The last fifteen days of data would include the beginning of the vaccine rollout; did you exclude this in your seroprevalence validation, or was there not enough sampling of the vaccinated within that two week window for it to be a problem?
Hi Lauren, thanks for your kind words. Those are all good questions (and apologize for my delay).
We haven’t considered excess death, so the estimated IFR may be biased low. CFR quantifies the mortality rate among confirmed cases, so it is less impacted by unidentified death outside the surveillance system.
We are assuming 25% or 50% of INFECTED individuals can move across counties as a sensitivity analysis on the model structure. Since we don’t know the infection status of safegraph users, we were not able to validate this assumption.
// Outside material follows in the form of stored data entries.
(** * Offline collection layer of the Pokedex client

    A shallow embedding of the core of the Pokedex web client:
    - [src/src/features/pokedex/store/pokedex.store.ts] (the Zustand store
      holding [caughtIds] and its Dexie persistence),
    - [src/src/features/pokedex/utils/image-utils.ts]
      ([convertImageUrlToBase64]),
    - the PokeAPI service ([adaptPokemon], [getPokemonList]),
    - the search hook ([usePokemonSearch]) and the details hook
      ([usePokemonDetails]).

    Asynchronous code is modelled in a small monad [M]: a reader of the
    environment [Env] (the outcomes the browser, the network and IndexedDB
    give to each call), a state [World] (the store, the IndexedDB table, the
    logger and the trace of I/O calls issued) and the outcome of a promise
    ([Fulfilled] or [Rejected]).  [await] of a rejected promise throws, and
    [try_catch] is the JavaScript [try { ... } catch].

    A JavaScript string is modelled as a [string] whose characters are
    UTF-16 code units below 256 (Latin-1), one [ascii] each. *)

From stdpp Require Import base gmap strings list.
From Stdlib Require Import ZArith String Ascii Sorted Permutation.

Open Scope Z_scope.

(* ------------------------------------------------------------------ *)
(** ** Promises, errors and the domain records *)

(** The errors the browser APIs and Dexie reject with. *)
Inductive js_error :=
| NetworkError
| CorsError
| DecodeError
| QuotaExceededError
| ConstraintError
| AdapterTypeError.

(** The settled state of a promise. *)
Inductive outcome (A : Type) :=
| Fulfilled (a : A)
| Rejected (e : js_error).
Arguments Fulfilled {A} _.
Arguments Rejected {A} _.

Definition is_rejected {A} (o : outcome A) : bool :=
  match o with Rejected _ => true | Fulfilled _ => false end.

(** [Pokemon['stats']] of pokemon.service.ts. *)
Record Stats := mkStats {
  hp : Z; attack : Z; defense : Z;
  specialAttack : Z; specialDefense : Z; speed : Z
}.

(** The domain model [Pokemon] of pokemon.service.ts. *)
Record Pokemon := mkPokemon {
  p_id : Z;
  p_name : string;
  p_imageUrl : string;
  p_types : list string;
  p_height : Z;
  p_weight : Z;
  p_stats : Stats
}.

(** [CaughtPokemon] of lib/db.ts; [caughtAt] is the instant as a number of
    milliseconds and [note] is the optional annotation. *)
Record CaughtPokemon := mkCaught {
  c_id : Z;
  c_name : string;
  c_imageUrl : string;
  c_types : list string;
  c_caughtAt : Z;
  c_note : option string;
  c_height : Z;
  c_weight : Z;
  c_stats : Stats
}.

(** The argument of [catchPokemon]: [Omit<CaughtPokemon, 'caughtAt'>]. *)
Record CatchInput := mkCatchInput {
  i_id : Z;
  i_name : string;
  i_imageUrl : string;
  i_types : list string;
  i_note : option string;
  i_height : Z;
  i_weight : Z;
  i_stats : Stats
}.

(** The URLs the axios client [api] of [src/src/lib/axios.ts] is called
    with: [`/pokemon?limit=${limit}&offset=${offset}`] and
    [`/pokemon/${id}`] ([""] stands for an [undefined] id). *)
Inductive api_path :=
| PathList (limit offset : Z)
| PathDetail (id : string).

(** One call of the [logger] facade, per call site. *)
Inductive log_entry :=
| InfoApiRequest (method : string) (url : api_path)
| ErrorApiError (url : api_path) (message : js_error)
| WarnDuplicateCapture (name : string) (id : Z)
| ErrorCatchWriteFailed (e : js_error)
| ErrorReleaseFailed (e : js_error)
| WarnNoteTruncated (id : Z)
| ErrorNoteUpdateFailed (e : js_error)
| ErrorImageConversion (e : js_error)
| WarnRecoveredFailures (failedCount : nat)
| ErrorInitFailed (e : js_error).

(** The I/O calls a piece of code issues, in order. *)
Inductive io_call :=
| IoFetch (url : string)
| IoBlob
| IoReadAsDataURL
| IoDbAdd (r : CaughtPokemon)
| IoDbBulkDelete (ids : list Z)
| IoDbUpdate (id : Z) (note : string).

(** A stats entry of the raw PokeAPI payload:
    [{ base_stat: number; stat: { name: string } }]. *)
Record StatEntry := mkStatEntry { base_stat : Z; stat_name : string }.

(** The raw payload [PokeAPIResponse]; [sprites_other] is
    [sprites.other?.['official-artwork']?.front_default] ([None] when
    [other] is absent) and [types] is the list of [type.name]s. *)
Record PokeAPIResponse := mkPokeAPIResponse {
  r_id : Z;
  r_name : string;
  r_height : Z;
  r_weight : Z;
  sprites_front_default : string;
  sprites_other : option string;
  r_types : list string;
  r_stats : list StatEntry
}.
But the results seem robust to this assumption.
We used a previously published method to estimate antibody waning rate (https://www.science.org/doi/10.1126/science.abe9728). We adapted this method to seroprevalence data in NYC. Since NYC experienced early large outbreaks, the effect of waning is more significant and detectable. The estimated monthly waning rate is about 10%, which means, about 10% infected population with antibody will not be detected after one month (but they still have immunity from other components of immune system.) For other locations, we find antibody waning rate that is closest to 10% and can explain observed seroprevalence data. In some locations, sampling bias may lead to much faster waning rate, which we believe is not realistic. In those case, we set a maximum waning rate as a cut-off to eliminate highly biased data. The 15% and 17.5% are those cutoffs we tested (also as a sensitivity analysis).
The number of vaccinated people during 2020 is limited. We therefore did not consider vaccination in the model.